Capitolo Uno: 28  Gennaio 1943
L’inizio è un suono.

Booooom.
- Nee-san… ho paura… -
Temari strinse il piccolo terrorizzato fra le braccia, circondandolo col calore del suo corpo. Era inutile – e lo sapeva – ma sperava che il battito impazzito del suo cuore riuscisse a calmarlo.
- Andrà tutto bene, Gaara… andrà tutto bene… - 

Booooom.

Il rifugio sotterraneo tremava ad ogni esplosione. Briciole di terra crollavano dal soffitto, i barattoli impilati pazientemente sugli scaffali il legno minacciavano di cadere e rompersi a ogni vibrazione. I rumori  che penetravano dalla superficie erano spaventosi: crolli, esplosioni, raffiche di spari.

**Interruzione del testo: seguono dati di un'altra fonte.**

Definition remove_trans_seq_locked (fuel : nat) (s : server_info) (rid : Z)
  : option (Z * server_info) :=
  remove_trans_seq_loop fuel s rid (init_trans_seq_key 0 0).

Definition remove_trans_seq (fuel : nat) (s : server_info) (rid : Z)
  : option (Z * server_info) :=
  remove_trans_seq_locked fuel s rid.

Definition server_advance_seq (fuel : nat) (s : server_info) (rid cmd id : Z)
           (arg : list Z) : option (Z * server_info) :=
  if negb (arg_len arg =? 0)
  then Some (scoutfs_net_response s rid cmd id (- EINVAL) (Le64 0))
  else
    let '(ret, s) := scoutfs_server_hold_commit s in
    if negb (ret =? 0)
    then Some (scoutfs_net_response s rid cmd id ret (Le64 0))
    else
      '(ret, s) ← remove_trans_seq_locked fuel s rid;
      if ret <? 0 then
        let '(ret, s) := scoutfs_server_apply_commit s ret in
        Some (scoutfs_net_response s rid cmd id ret (Le64 0))
      else
        let seq := next_trans_seq (super s) in
        let s := set_super s (set_next_trans_seq (super s) (wrap64 (seq + 1))) in
        let key := init_trans_seq_key seq rid in
        let '(ret, s) := scoutfs_btree_insert s TRANS_SEQS key [] in
        let leseq := if ret =? 0 then seq else 0 in
        let '(ret, s) := scoutfs_server_apply_commit s ret in
        Some (scoutfs_net_response s rid cmd id ret (Le64 leseq)).

Definition server_get_last_seq (s : server_info) (rid cmd id : Z)
           (arg : list Z) : Z * server_info :=
  if negb (arg_len arg =? 0)
  then scoutfs_net_response s rid cmd id (- EINVAL) (Le64 0)
  else
    let '(ret, it, s) :=
      scoutfs_btree_next s TRANS_SEQS (init_trans_seq_key 0 0) in
    let '(last_seq, ret) :=
      if ret =? 0
      then (match it with Some it => skts_trans_seq (fst it) | None => 0 end, ret)
      else if ret =? - ENOENT then (next_trans_seq (super s), 0)
      else (0, ret) in
    let last_seq := wrap64 (last_seq + U64_MAX) in
    scoutfs_net_response s rid cmd id ret (Le64 last_seq).

(** *** mounted clients and farewell *)

Definition SCOUTFS_MOUNTED_CLIENT_QUORUM : Z := 1.

(** [struct scoutfs_mounted_client_btree_val] is one byte of flags. *)
Definition invalid_mounted_client_item (it : option btree_item) : bool :=
  match it with
  | Some it => negb (Nat.eqb (length (snd it)) 1)
  | None => false
  end.

Definition mcv_flags (it : btree_item) : Z := hd 0 (snd it).

Definition is_quorum (it : btree_item) : bool :=
  negb (Z.land (mcv_flags it) SCOUTFS_MOUNTED_CLIENT_QUORUM =? 0).

Definition delete_mounted_client (s : server_info) (rid : Z) : Z * server_info :=
  let '(ret, s) :=
    scoutfs_btree_delete s MOUNTED_CLIENTS (init_mounted_client_key rid) in
  (if ret =? - ENOENT then 0 else ret, s).

(** [a ?: b] over calls that thread the state. *)
Definition or_call (a : Z * server_info)
           (b : server_info -> Z * server_info) : Z * server_info :=
  if negb (fst a =? 0) then a else b (snd a).

(** [reclaim_rid].  The lock server, log-tree reclaim, srch and omap steps
    are collaborators of which only the result is kept. *)
Definition reclaim_rid (fuel : nat) (s : server_info) (rid : Z)
           (clear_leader : bool) : option (Z * server_info) :=
  let '(ret, s) := scoutfs_server_hold_commit s in
  if ret <? 0 then Some (ret, s)
  else
    let a := external_call s in                (* scoutfs_lock_server_farewell *)
    if negb (fst a =? 0) then Some (scoutfs_server_apply_commit (snd a) (fst a))
    else
      b ← remove_trans_seq fuel (snd a) rid;
      let r :=
        or_call (or_call (or_call (or_call (or_call b
          external_call)                         (* reclaim_log_trees *)
          external_call)                         (* cancel_srch_compact *)
          external_call)                         (* scoutfs_omap_remove_rid *)
          (fun s => if clear_leader then external_call s else (0, s)))
          (fun s => delete_mounted_client s rid) in
      Some (scoutfs_server_apply_commit (snd r) (fst r)).

(** First loop of [farewell_worker]: count the mounted clients. *)
Fixpoint count_mounted_clients (fuel : nat) (s : server_info)
         (key : scoutfs_key) (quo_mnts non_mnts : Z)
  : option (Z * Z * Z * server_info) :=
  match fuel with
  | O => None
  | S fuel' =>
      let '(ret, it, s) := scoutfs_btree_next s MOUNTED_CLIENTS key in
      let ret := if (ret =? 0) && invalid_mounted_client_item it
                 then - EIO else ret in
      if negb (ret =? 0)
      then Some (if ret =? - ENOENT then 0 else ret, quo_mnts, non_mnts, s)
      else
        match it with
        | None => Some (ret, quo_mnts, non_mnts, s)
        | Some it =>
            let key := fst it in
            if is_quorum it
            then count_mounted_clients fuel' s (scoutfs_key_inc key)
                   (wrap32 (quo_mnts + 1)) non_mnts
            else count_mounted_clients fuel' s (scoutfs_key_inc key)
                   quo_mnts (wrap32 (non_mnts + 1))
        end
  end.

(** The locals of [farewell_worker] that its loops hand on. *)
Record farewell_locals := mk_fl {
  fl_ret : Z;
  fl_reqs : list farewell_request;
  fl_send : list farewell_request;
  fl_quo_reqs : Z;
  fl_quo_mnts : Z;
  fl_non_mnts : Z
}.

(** Second loop: look each request's mounted client up.  [list_move] puts
    an entry at the head of [send]; a request that stays keeps its place in
    [reqs].  On an error the walk stops with the lists as they are. *)
Fixpoint check_requests (reqs : list farewell_request) (s : server_info)
         (l : farewell_locals) : farewell_locals * server_info :=
  match reqs with
  | [] => (mk_fl 0 [] (fl_send l) (fl_quo_reqs l) (fl_quo_mnts l) (fl_non_mnts l), s)
  | fw :: rest =>
      let '(ret, it, s) :=
        scoutfs_btree_lookup s MOUNTED_CLIENTS
                             (init_mounted_client_key (fw_rid fw)) in
      let ret := if (ret =? 0) && invalid_mounted_client_item it
                 then - EIO else ret in
      if ret <? 0 then
        if ret =? - ENOENT
        then check_requests rest s
               (mk_fl 0 [] (fw :: fl_send l) (fl_quo_reqs l) (fl_quo_mnts l)
                      (fl_non_mnts l))
        else (mk_fl ret (fw :: rest) (fl_send l) (fl_quo_reqs l)
                    (fl_quo_mnts l) (fl_non_mnts l), s)
      else
        match it with
        | None => (mk_fl ret (fw :: rest) (fl_send l) (fl_quo_reqs l)
                         (fl_quo_mnts l) (fl_non_mnts l), s)
        | Some it =>
            if is_quorum it then
              let '(l', s) :=
                check_requests rest s
                  (mk_fl 0 [] (fl_send l) (wrap32 (fl_quo_reqs l + 1))
                         (fl_quo_mnts l) (fl_non_mnts l)) in
              (mk_fl (fl_ret l') (fw :: fl_reqs l') (fl_send l')
                     (fl_quo_reqs l') (fl_quo_mnts l') (fl_non_mnts l'), s)
            else
              check_requests rest s
                (mk_fl 0 [] (fw :: fl_send l) (fl_quo_reqs l) (fl_quo_mnts l)
                       (wrap32 (fl_non_mnts l - 1)))
        end
  end.

(** The test of the third loop. *)
Definition may_send_quorum (votes quo_mnts quo_reqs non_mnts : Z) : bool :=
  (wrap32 votes <? quo_mnts) || ((quo_reqs =? quo_mnts) && (non_mnts =? 0)).

(** Third loop: only requests of quorum members remain in [reqs];
    [list_move_tail] appends to [send]. *)
Fixpoint release_quorum (votes : Z) (reqs : list farewell_request)
         (l : farewell_locals) : farewell_locals :=
  match reqs with
  | [] => mk_fl (fl_ret l) [] (fl_send l) (fl_quo_reqs l) (fl_quo_mnts l)
                (fl_non_mnts l)
  | fw :: rest =>
      if may_send_quorum votes (fl_quo_mnts l) (fl_quo_reqs l) (fl_non_mnts l)
      then release_quorum votes rest
             (mk_fl (fl_ret l) [] (fl_send l ++ [fw])
                    (wrap32 (fl_quo_reqs l - 1)) (wrap32 (fl_quo_mnts l - 1))
                    (fl_non_mnts l))
      else
        let l' := release_quorum votes rest l in
        mk_fl (fl_ret l') (fw :: fl_reqs l') (fl_send l') (fl_quo_reqs l')
              (fl_quo_mnts l') (fl_non_mnts l')
  end.

(** The first three loops: which requests go to [send]. *)
Definition farewell_classify (fuel : nat) (s : server_info)
           (reqs : list farewell_request)
  : option (farewell_locals * server_info) :=
  '(ret, quo_mnts, non_mnts, s) ←
     count_mounted_clients fuel s (init_mounted_client_key 0) 0 0;
  if negb (ret =? 0) then Some (mk_fl ret reqs [] 0 quo_mnts non_mnts, s)
  else
    let '(l, s) := check_requests reqs s (mk_fl 0 [] [] 0 quo_mnts non_mnts) in
    if negb (fl_ret l =? 0) then Some (l, s)
    else Some (release_quorum (votes_needed s) (fl_reqs l) l, s).






(** [server_farewell]: queue the request for the worker; the [kmalloc] of
    the request can fail.  Neither failure sends a response here. *)
Definition server_farewell (s : server_info) (rid cmd id : Z) (arg : list Z)
  : Z * server_info :=
  if negb (arg_len arg =? 0) then (- EINVAL, s)
  else
    let '(f, s) := external_call s in
    if negb (f =? 0) then (- ENOMEM, s)
    else (0, set_farewell_requests s (farewell_requests s ++ [mk_fw id rid])).

(** *** what the statements about server.c speak of *)

Definition is_u64 (z : Z) : bool := (0 <=? z) && (z <=? U64_MAX).

(** The keys [init_trans_seq_key] makes of a u64 seq and a u64 rid. *)
Definition is_trans_seq_key (k : scoutfs_key) : bool :=
  (sk_zone k =? SCOUTFS_TRANS_SEQ_ZONE) && (sk_type k =? 0) &&
  is_u64 (sk_first k) && is_u64 (sk_second k) &&
  (sk_third k =? 0) && (sk_fourth k =? 0).

(** The trans_seqs tree holds trans-seq items only. *)
Definition trans_seqs_ok (t : btree) : bool :=
  forallb (fun it => is_trans_seq_key (fst it)) t.

Definition owned_by (rid : Z) (it : btree_item) : bool :=
  skts_rid (fst it) =? rid.

(** The server with its trans_seqs tree and fault schedule replaced, and
    all else as it was. *)
Definition with_trans_seqs (s : server_info) (t : btree) (f : list fault)
  : server_info :=
  set_faults (put_root s TRANS_SEQS t) f.

(** What the removal loop, with its cursor at [key], leaves of the tree:
    the items behind the cursor and those of other clients. *)
Definition kept (rid : Z) (key : scoutfs_key) (it : btree_item) : bool :=
  key_ltb (fst it) key || negb (owned_by rid it).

Ma soprattutto, grida atterrite.

 Booooom.

 - Vogliono proprio distruggere tutto, eh? – esclamò Kankuro.
- Sta zitto, idiota – ringhiò la dolce sorellina bionda – Stai terrorizzando Gaara. –
Il bambino annuì, mostrando la lingua al fratello maggiore. Kankuro sorrise, accarezzando la testolina rossa del fratellino. Anche lui, come tutte le famiglie nel rifugio, cercavano disperatamente di nascondere l’angoscia che ogni esplosione creava. Era morto qualcuno che conoscevano? Oppure la prossima bomba avrebbe distrutto proprio quel rifugio? Qualcuno sarebbe sopravvissuto? E poi, cosa sarebbe accaduto?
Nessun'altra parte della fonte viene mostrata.